I hate to throw around the term “burnout”, but after the past year, I think it is wholly appropriate. When we think about managing stress, we generally consider a situation that has a “finite” amount of time: being new at a challenging job, starting college, having an injury, or experiencing a breakup. As difficult as these situations are, our bodies are equipped to manage a pretty decent level of stress–before we start experiencing the physical effects and damage that it creates mentally. The CHRONIC stress of the pandemic, however, has been uncharted waters for all of us, and has led to widespread burnout. When our cortisol levels (our primary stress hormone) are continually elevated we develop inflammation and our immune system becomes impaired. Our digestion slows down, we develop bacterial overgrowth, bloating, leaky gut, food intolerances, insomnia, skin issues, anxiety, weight gain, low libido, and depression–to name a few! But is there ANYTHING we can do? Here are a few helpful tips I use to fight burnout.

Prioritize your food choices! Eat a plant based diet (some animal protein is fine!) and avoid too much caffeine, sugar, processed food, and alcohol. Starting the day with a smoothie is a wonderful way to get protein, fruits and vegetables, healthy fats, and fiber before you even start work or school. Avoid eating a heavy, late dinner as it disrupts your sleep, and have a “real lunch” with protein, high fiber carbs, and vegetables — no bars or bagels please. Stick to an eating “schedule”, about every 4 hours, and do NOT skip meals. Your body and metabolism function best with breakfast, lunch, a snack, and dinner.
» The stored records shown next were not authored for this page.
(* ===== verification/SessionService.v ===== *)
(** The trade-session use cases: [src/pkg/services/session.go].

    [SessionService.Login] is a step relation over the authenticator of [Auth]:
    a step is one store call, one critical section of the login gate, one step of
    [Authenticator.Login], or one request. The [Executor] the service is built on
    is an interface of the source and a relation here. *)
From S2P Require Import Prelude Types Errs Crypto Auth.

Create HintDb session_service.

(** ** Domain values: [src/pkg/domain/session.go] *)
Record TradeSessionWire := mkWire { Data : string; Success : option bool }.

Definition zeroWire : TradeSessionWire := mkWire "" None.

Record TradeSession := mkTradeSession {
  ts_AccountID : string;
  ts_Token : string;
  ExpiresAt : Z;
  ts_RefreshAt : Z;
}.

Definition TradeSession_IsExpired (s : TradeSession) (now : Z) : bool := bool_decide (ExpiresAt s <= now).
Definition TradeSession_ShouldRefresh (s : TradeSession) (now : Z) : bool :=
  bool_decide (ts_RefreshAt s <= now).

Definition TradeSessionAcceptedFromDTO (v : option TradeSessionWire) : bool :=
  match v with
  | None => false
  | Some v =>
      match Success v with
      | Some b => b
      | None => bool_decide (Data v <> "")
      end
  end.

Definition tradeSessionFrom (s : Session) : TradeSession :=
  mkTradeSession (AccountID s) (Token s) (Expiry s) (RefreshAt s).

(** ** Requests *)
Definition opTradeLogin : string := "trade/TradeLogin".
Definition opTradeLogout : string := "trade/TradeLogout".

(** [sessionLoginWireRequest] and the empty struct of a logout. *)
Inductive params :=
  | sessionLoginWireRequest (Password : string)
  | emptyStruct.

(** What [Executor.Do] can do on [op] and a body: return an error or not, with
    what was decoded into [out], or panic. *)
Abbreviation executor := (string -> params -> outcome (option error * TradeSessionWire) -> Prop).

(** [wireLogin] and [Logout] after [client.Do]. *)
Definition wireLogin_result (r : outcome (option error * TradeSessionWire)) : outcome (string + error) :=
  match r with
  | Panic => Panic
  | Ret (Some e, _) => Ret (inr e)
  | Ret (None, out) =>
      if TradeSessionAcceptedFromDTO (Some out) then Ret (inl (Data out))
      else Ret (inr (Errs.New "" opTradeLogin "trade login was rejected"))
  end.
(* ===== verification/Frame.v ===== *)
(** The push frame codec: [src/internal/push/frame.go].

    A header is 151 bytes, little-endian; a frame is a header followed by
    [BodyLen] body bytes. [EncodeHeader] writes each field into a zeroed array at
    its offset, as the code does; [ReadFrame] reads from an [io.Reader]. *)
From S2P Require Import Prelude Types Errs.

Create HintDb frame.

Definition HeaderSize : nat := 151.
Definition Magic : list Byte.byte := [Byte.x48; Byte.x53].
Definition BodySHA1Len : nat := 128.
Definition MaxBodyLen : Z := Z.shiftl 8 20.

Definition offHeaderFlag : nat := 0.
Definition offMsgType : nat := 2.
Definition offProtoFmtType : nat := 4.
Definition offProtoVer : nat := 5.
Definition offSerialNo : nat := 6.
Definition offBodyLen : nat := 10.
Definition offBodySHA1 : nat := 14.
Definition offCompressAlgo : nat := 142.
Definition offReserved : nat := 143.

Definition ErrShortHeader : error := ESentinel "push: short header".
Definition ErrBadMagic : error := ESentinel "push: bad header magic".
Definition ErrInvalidBodyLen : error := ESentinel "push: invalid body length".
Definition ErrBodyTooLarge : error := ESentinel "push: body too large".
Definition ErrUnsupportedCompression : error :=
  ESentinel "push: unsupported compression algorithm".

(** [type MsgType int16] *)
Definition MsgHeartbeat : Z := 0.
Definition MsgRequest : Z := 1.
Definition MsgResponse : Z := 2.
Definition MsgPush : Z := 3.

Definition MsgType_String (m : Z) : string :=
  switch m [(MsgHeartbeat, "heartbeat"); (MsgRequest, "request");
            (MsgResponse, "response"); (MsgPush, "push")]
    ("MsgType(" +:+ itoa m +:+ ")").

(** The decoded header. [MsgType] is an [int16], [SerialNo] and [BodyLen] are
    [int32], [Reserved] an [int64], the others bytes or fixed byte arrays. *)
Record Header := mkHeader {
  HeaderFlag : list Byte.byte;
  MsgType : Z;
  ProtoFmtType : Byte.byte;
  ProtoVer : Byte.byte;
  SerialNo : Z;
  BodyLen : Z;
  BodySHA1 : list Byte.byte;
  CompressAlgorithm : Byte.byte;
  Reserved : Z;
}.

Record Header_ok (h : Header) : Prop := {
  ok_flag : length (HeaderFlag h) = 2%nat;
  ok_type : in_s 16 (MsgType h);
  ok_serial : in_s 32 (SerialNo h);
  ok_len : in_s 32 (BodyLen h);
  ok_sha : length (BodySHA1 h) = BodySHA1Len;
  ok_reserved : in_s 64 (Reserved h);
}.
Section policy.
Context {World : Type}.
(** [ctx.Err()], [rand.Int63n(n)] and the wait of [sleepCtx] for a timer of
    positive duration or the end of the context. *)
Context (ctx_err : World -> option error * World).
Context (rand_int63n : Z -> World -> Z * World).
Context (timer_wait : Z -> World -> option error * World).

Definition Delay (p : Policy) (n : Z) (w : World) : Z * World :=
  let d := base_delay p n in
  if decide (Jitter p = true /\ d > 0) then
    let half := jitter_half d in
    if decide (half > 0) then
      let '(r, w) := rand_int63n (half + 1) w in (swrap 64 (half + r), w)
    else (d, w)
  else (d, w).

Definition sleepCtx (d : Z) (w : World) : option error * World :=
  if decide (d <= 0) then ctx_err w else timer_wait d w.

(** The attempt loop, [attempts] calls made; [None] when [fuel] runs out. An
    attempt that panics unwinds the loop. *)
Fixpoint do_loop (p : Policy) (class : string) (fn : World -> outcome (option error) * World)
    (max : Z) (fuel : nat) (attempts : Z) (w : World) : option (outcome (Z * option error) * World) :=
  match fuel with
  | O => None
  | S fuel =>
      match ctx_err w with
      | (Some e, w) => Some (Ret (attempts, Some e), w)
      | (None, w) =>
          let attempts := swrap 64 (attempts + 1) in
          match fn w with
          | (Panic, w) => Some (Panic, w)
          | (Ret None, w) => Some (Ret (attempts, None), w)
          | (Ret (Some err), w) =>
              if decide (attempts >= max \/ class = ClassMutation
                         \/ Retryable (Some err) = false) then Some (Ret (attempts, Some err), w)
              else
                let '(d, w) := Delay p attempts w in
                match sleepCtx d w with
                | (Some serr, w) => Some (Ret (attempts, Some serr), w)
                | (None, w) => do_loop p class fn max fuel attempts w
                end
          end
      end
  end.

Definition max_attempts (p : Policy) (class : string) : Z :=
  let max := MaxAttempts p in
  let max := if decide (class = ClassMutation) then 1 else max in
  if decide (max < 1) then 1 else max.

(** [fn] is not nil. One unit of fuel per attempt is enough ([Do_total]). *)
Definition Do (p : Policy) (class : string) (fn : World -> outcome (option error) * World) (w : World)
    : option (outcome (Z * option error) * World) :=
  let max := max_attempts p class in do_loop p class fn max (Z.to_nat max) 0 w.

Definition DoRoute (p : Policy) (path : string) (fn : World -> outcome (option error) * World)
    (w : World) : option (outcome (Z * option error) * World) :=
  Do p (ClassForPath path) fn w.
End policy.

(** ** The attempt loop *)
Lemma max_attempts_pos p class : 1 <= max_attempts p class.
Proof. unfold max_attempts. repeat case_decide; lia. Qed.

Lemma max_attempts_range p class : in_s 64 (MaxAttempts p) -> max_attempts p class <= int_max.
Proof.
  unfold max_attempts, in_s, int_max. intros [_ H]. change (2 ^ (64 - 1)) with 9223372036854775808 in H.
  repeat case_decide; lia.
Qed.

#[export] Hint Resolve max_attempts_pos max_attempts_range : retry.

(** An attempt that may be followed by another: a retryable error. *)
Definition retried (o : outcome (option error)) : Prop :=
  exists e, o = Ret (Some e) /\ Retryable (Some e) = true.

(** Why the loop ends with [r] after the outcomes [log]: its last attempt
    panicked or is final, or the context ended while another attempt was due. *)
Definition loop_exit (class : string) (max : Z) (log : list (outcome (option error)))
    (r : outcome (Z * option error)) : Prop :=
  let n := Z.of_nat (length log) in
  (exists init, log = init ++ [Panic] /\ Forall retried init /\ r = Panic)
  \/ (exists init e, log = init ++ [Ret e] /\ Forall retried init /\ r = Ret (n, e)
       /\ (e = None \/ Retryable e = false \/ class = ClassMutation \/ n = max))
  \/ (exists e, Forall retried log /\ r = Ret (n, Some e) /\ n < max).
(** The loop over frames written one after the other. *)
Lemma readLoop_frames fs e :
  Forall (fun f => Frame_ok (fst f) (snd f)) fs -> ReadDeadline o <= 0 ->
  loop (S (length fs)) []
      (mkReader (mjoin ((fun f => frame_bytes (fst f) (snd f)) <$> fs)) e)
    = Some (mjoin ((fun f => handle (frame_header (fst f) (snd f)) (snd f)) <$> fs), e).
Proof using Type.
  intros Hall Ho. induction fs as [|[h b] fs IH].
  - cbn [readLoop length]. rewrite decide_False by lia. done.
  - apply Forall_cons in Hall as [H1 H2]. simpl in H1. specialize (IH H2).
    change (length ((h, b) :: fs)) with (S (length fs)).
    remember (S (length fs)) as n eqn:Hn. rewrite !fmap_cons. cbn [readLoop fst snd].
    change (mjoin (?x :: ?l)) with (x ++ mjoin l).
    rewrite ReadFrame_bytes by done. cbn [tail]. rewrite IH. rewrite decide_False by lia. done.
Qed.
End read_loop.

(** The read loop ends on every finite stream, with an error, and every
    notification it dispatches was decoded from a push frame of that stream
    which, when verification is required, passed it. *)
Theorem read_loop_sound {Msg} (Unmarshal : payload_kind -> bytestr -> Msg + error) Unmarshal_PBNotify
    verify (o : Options) (deadline : list (option error)) (r : Reader) :
  exists l e, readLoop Unmarshal Unmarshal_PBNotify verify o (S (length (data r))) deadline r = Some (l, e)
    /\ forall n, ADispatch n ∈ l -> exists h body pre post,
         data r = pre ++ EncodeHeader h ++ body ++ post /\ MsgType h = MsgPush
         /\ decodeNotification Unmarshal Unmarshal_PBNotify body = inl n
         /\ (VerifyRequired o = true -> verify h body = None).
Proof.
  destruct (readLoop_handles Unmarshal Unmarshal_PBNotify verify o (S (length (data r))) deadline r ltac:(lia))
    as (fs & rest & e & Hl & Hd).
  eexists _, e. split; [exact Hl |].
  intros n (l & Hn & ([h body] & -> & (fs1 & fs2 & ->)%list_elem_of_split)%list_elem_of_fmap)%list_elem_of_join.
  simpl in Hn. destruct (handle_dispatch _ _ _ _ _ _ _ Hn) as (Hp & Hdec & Hv & _).
  exists h, body, (mjoin ((fun f => EncodeHeader (fst f) ++ snd f) <$> fs1)),
    (mjoin ((fun f => EncodeHeader (fst f) ++ snd f) <$> fs2) ++ rest).
  split; [| done]. rewrite Hd, fmap_app, join_app. simpl. by rewrite !app_assoc.
Qed.

(** Frames the Gateway writes to the connection are handled in the order they
    were written, each exactly once, until the connection ends: the actions of
    the read loop are those of the frames, concatenated. *)
Theorem read_loop_in_order {Msg} (Unmarshal : payload_kind -> bytestr -> Msg + error) Unmarshal_PBNotify
    verify (o : Options) (fs : list (Header * bytestr)) (e : error) :
  Forall (fun f => Frame_ok (fst f) (snd f)) fs -> ReadDeadline o <= 0 ->
  readLoop Unmarshal Unmarshal_PBNotify verify o (S (length fs)) [] (mkReader (WriteFrames fs) e)
    = Some (mjoin ((fun f => handle_frame Unmarshal Unmarshal_PBNotify verify o
                               (frame_header (fst f) (snd f)) (snd f)) <$> fs), e).
Proof.
  intros Hall Ho. unfold WriteFrames. rewrite foldl_WriteFrame by done. by apply readLoop_frames.
Qed.

(** ** Witnesses *)
Definition demo_opts : Options :=
  mkOptions DefaultAddr DefaultMinReconnect DefaultMaxReconnect 0 [] true.
Definition demo_PB (b : bytestr) : (Z * string * Z * option bytestr) + error :=
  inl (TickerNotifyMsgType, "id", 0, Some b).

Lemma next_backoff_bounds_witness :
  nextBackoff DefaultMinReconnect DefaultMaxReconnect 999999999 < Second.
Proof.
  refine (proj2 (proj2 (next_backoff_bounds DefaultMinReconnect DefaultMaxReconnect 999999999 _ _ _) _));
    first [by vm_compute | split; by vm_compute].
Defined.

Lemma read_loop_in_order_witness :
  readLoop (fun _ b => inl b) demo_PB (fun _ _ => None) demo_opts 3 []
      (mkReader (WriteFrames [(sample_header, sample_body); (sample_header, [])]) EOF)
    = Some ([ADispatch (mkNotification TickerNotifyMsgType "id" 0 (Some sample_body));
             ADispatch (mkNotification TickerNotifyMsgType "id" 0 (Some []))], EOF).
Proof.
  apply (read_loop_in_order (fun _ b => inl b) demo_PB (fun _ _ => None) demo_opts
    [(sample_header, sample_body); (sample_header, [])] EOF); [|done].
  repeat apply Forall_cons_2; [exact sample_frame_ok | | apply Forall_nil_2].
  destruct sample_frame_ok; by split.
Defined.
Find time everyday for exercise and things you enjoy. Take a run or walk in the park, read a funny piece of fiction or a thrilling mystery, download a gentle yoga video, try a mediation app on your phone (there are several for beginners), meet a friend outside for a picnic, or call your sister while you’re making dinner. Short 15-20 minute breaks throughout the day will lower your stress level, and probably more likely to happen than signing up for a 60 minute Boot Camp class in another town. Closing your eyes and taking a few deep breaths while treating yourself to a manicure is sometimes more valuable than hopping on the Peloton. Be kind to yourself.
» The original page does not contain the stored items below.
(** [report]: [select { case c.errc <- err: default: }], [None] for the default;
    a send on the closed channel panics. *)
Definition send_errc (e : error) (s : st) : option st :=
  if errc_closed s then Some (w_panicked true s)
  else (fun q => w_errc q s) <$> try_send errorBuffer (errc s) e.

(** [setConn] and [closeConn]. *)
Definition setConn (x : nat) (s : st) : st := w_conn (Some x) s.
Definition closeConn (s : st) : st :=
  match conn s with
  | None => s
  | Some x => w_live (live s ∖ {[x]}) (w_conn None s)
  end.

(** The last part of [Connect], under [mu], with the connection it dialled. *)
Definition Connect_install (x : nat) (s : st) : st :=
  if closed s then w_live (live s ∖ {[x]}) s
  else match conn s with
       | Some _ => w_live (live s ∖ {[x]}) s
       | None => w_conn (Some x) s
       end.

(** The parts of [Close]; closing a channel twice panics. *)
Definition mark_closed (s : st) : st := w_closer CMarked (w_closed true s).
Definition close_done (s : st) : st :=
  w_closer CSignalled (w_panicked (panicked s || done_closed s) (w_done true s)).
Definition close_take (ds : list nat) (s : st) : st :=
  w_closer (CTaken (conn s) ds) (w_handlers ∅ (w_conn None s)).
Definition close_conn (c : option nat) (ds : list nat) (s : st) : st :=
  w_closer (CStopping ds) (match c with Some x => w_live (live s ∖ {[x]}) s | None => s end).
Definition close_disp (d : nat) (ds : list nat) (s : st) : st :=
  w_closer (CStopping ds) (w_disps (alter stop_disp d (disps s)) s).
Definition close_errc (s : st) : st :=
  w_closer CDone (w_panicked (panicked s || errc_closed s) (w_errc_closed true s)).

(** A freshly dialled connection. *)
Definition dialled (x : nat) (s : st) : st := w_live ({[x]} ∪ live s) s.

Definition with_disp (d : nat) (dd : disp) (s : st) : st := w_disps (<[d := dd]> (disps s)) s.
Definition note_decoded (r : nat) (n : N) (s : st) : st := w_decoded (decoded s ++ [(r, n)]) s.

(** A step of the [Run] [r], from where it is to where it goes. Its context may
    end at any time. *)
Inductive run_step (r : nat) (s : st) : run_pc -> run_pc -> st -> Prop :=
  (** The top of the loop, and the dials. *)
  | run_closed : closed s = true -> run_step r s RTop RExit s
  | run_ctx : run_step r s RTop RExit s
  | run_current x : conn s = Some x -> run_step r s RTop (RReading x) s
  | run_no_conn : conn s = None -> run_step r s RTop (RDial false) s
  | run_dial again x : x ∉ live s -> run_step r s (RDial again) (RDialled x) (dialled x s)
  | run_dial_err e : run_step r s (RDial false) (RReport e ToTop) s
  | run_dial_stop again : run_step r s (RDial again) RExit s
  | run_set x : run_step r s (RDialled x) RTop (setConn x s)
  (** [readLoop]: a frame that does not verify or decode, a notification without
      and with a handler, and a read error, after which the connection is closed. *)
  | read_report x e : run_step r s (RReading x) (RReport e (ToRead x)) s
  | read_unhandled x n : handlers s !! ntype n = None ->
      run_step r s (RReading x) (RReading x) (note_decoded r n s)
  | read_lookup x n d dd : handlers s !! ntype n = Some d -> disps s !! d = Some dd ->
      run_step r s (RReading x) (RSend x d n)
        (with_disp d (offer_disp (r, n) dd) (note_decoded r n s))
  | read_err x : run_step r s (RReading x) RBroken (closeConn s)
  | broken_exit : run_step r s RBroken RExit s
  | broken_report e : closed s = false -> run_step r s RBroken (RReport e ToRedial) s
  (** The selects of [dispatch]. *)
  | send_ok x d n dd dd' : disps s !! d = Some dd -> send_disp (r, n) dd = Some dd' ->
      run_step r s (RSend x d n) (RReading x) (with_disp d dd' s)
  | send_full x d n dd : disps s !! d = Some dd -> send_disp (r, n) dd = None ->
      run_step r s (RSend x d n) (RFull x d n) s
  | send_drop x d n dd : disps s !! d = Some dd ->
      run_step r s (RFull x d n) (RResend x d n) (with_disp d (drop_disp dd) s)
  | resend_ok x d n dd dd' : disps s !! d = Some dd -> send_disp (r, n) dd = Some dd' ->
      run_step r s (RResend x d n) (RReading x) (with_disp d dd' s)
  | resend_lost x d n dd : disps s !! d = Some dd -> send_disp (r, n) dd = None ->
      run_step r s (RResend x d n) (RReading x) s
  (** [report]: the lock, the check of [closed], the selects, the unlock. *)
  | rep_lock e k : errcMu s = None -> run_step r s (RReport e k) (RLocked e k) (w_errcMu (Some r) s)
  | rep_closed e k : closed s = true -> run_step r s (RLocked e k) (RUnlock k) s
  | rep_open e k : closed s = false -> run_step r s (RLocked e k) (RErr e k) s
  | err_send e k s' : send_errc e s = Some s' -> run_step r s (RErr e k) (RUnlock k) s'
  | err_full e k : send_errc e s = None -> run_step r s (RErr e k) (RErrFull e k) s
  | err_drop e k : run_step r s (RErrFull e k) (RErrAgain e k) (w_errc (try_recv (errc s)) s)
  | err_resend e k s' : send_errc e s = Some s' -> run_step r s (RErrAgain e k) (RUnlock k) s'
  | err_lost e k : send_errc e s = None -> run_step r s (RErrAgain e k) (RUnlock k) s
  | rep_unlock k : run_step r s (RUnlock k) (resume k) (w_errcMu None s).

Definition set_run (r : nat) (p : run_pc) (s : st) : st := w_runs (<[r := p]> (runs s)) s.

Inductive step (s : st) : st -> Prop :=
  (** [SubscribeTypes] and [UnsubscribeTypes] from any goroutine. *)
  | step_subscribe t d : disps s !! d = None -> step s (SubscribeTypes t (Some d) s)
  | step_unsubscribe t : step s (SubscribeTypes t None s)
  (** A handler goroutine receives, or sees [stop]; [select] may choose either. *)
  | step_receive d dd :
      disps s !! d = Some dd -> exited dd = false -> queue dd <> [] ->
      step s (with_disp d (take_disp dd) s)
  | step_exit d dd :
      disps s !! d = Some dd -> exited dd = false -> stopped dd = true ->
      step s (with_disp d (exit_disp dd) s)
  (** The reader of [Errors], also after [Close]. *)
  | step_errors : step s (w_errc (try_recv (errc s)) s)
  (** [Connect]: the dial, then the installation. The connection is the
      goroutine's own between the two. *)
  | step_connect x : x ∉ live s -> step s (Connect_install x (dialled x s))
  (** [Close]; the last part takes [errcMu]. *)
  | step_close_begin : closer s = CIdle -> step s (mark_closed s)
  | step_close_done : closer s = CMarked -> step s (close_done s)
  | step_close_take ds :
      closer s = CSignalled -> ds ≡ₚ (map_to_list (handlers s)).*2 -> step s (close_take ds s)
  | step_close_conn c ds : closer s = CTaken c ds -> step s (close_conn c ds s)
  | step_close_disp d ds : closer s = CStopping (d :: ds) -> step s (close_disp d ds s)
  | step_close_errc : closer s = CStopping [] -> errcMu s = None -> step s (close_errc s)
  (** A new [Run], its goroutine that closes the connection when the context
      ends, and its steps. *)
  | step_run_start r : runs s !! r = None -> step s (set_run r RTop s)
  | step_ctx_done r : is_Some (runs s !! r) -> step s (closeConn s)
  | step_run r p p' s' :
      runs s !! r = Some p -> run_step r s p p' s' -> step s (set_run r p' s').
Finally, limit and avoid stress whenever possible! How? Turn off the news. If you are folding laundry, turn off the TV and listen to an inspiring podcast. If you are driving, switch the station and put on a favorite playlist, and TURN IT UP! There is too much doom and gloom in the media 24/7 and that is actually something we CAN control. Avoid toxic people who call you to rant about how miserable things are (“Sorry, but I need to hang up and hop on a Zoom”) and don’t let cable news and social media send your cortisol levels skyrocketing. Create some boundaries, set some priorities, and enjoy the benefits.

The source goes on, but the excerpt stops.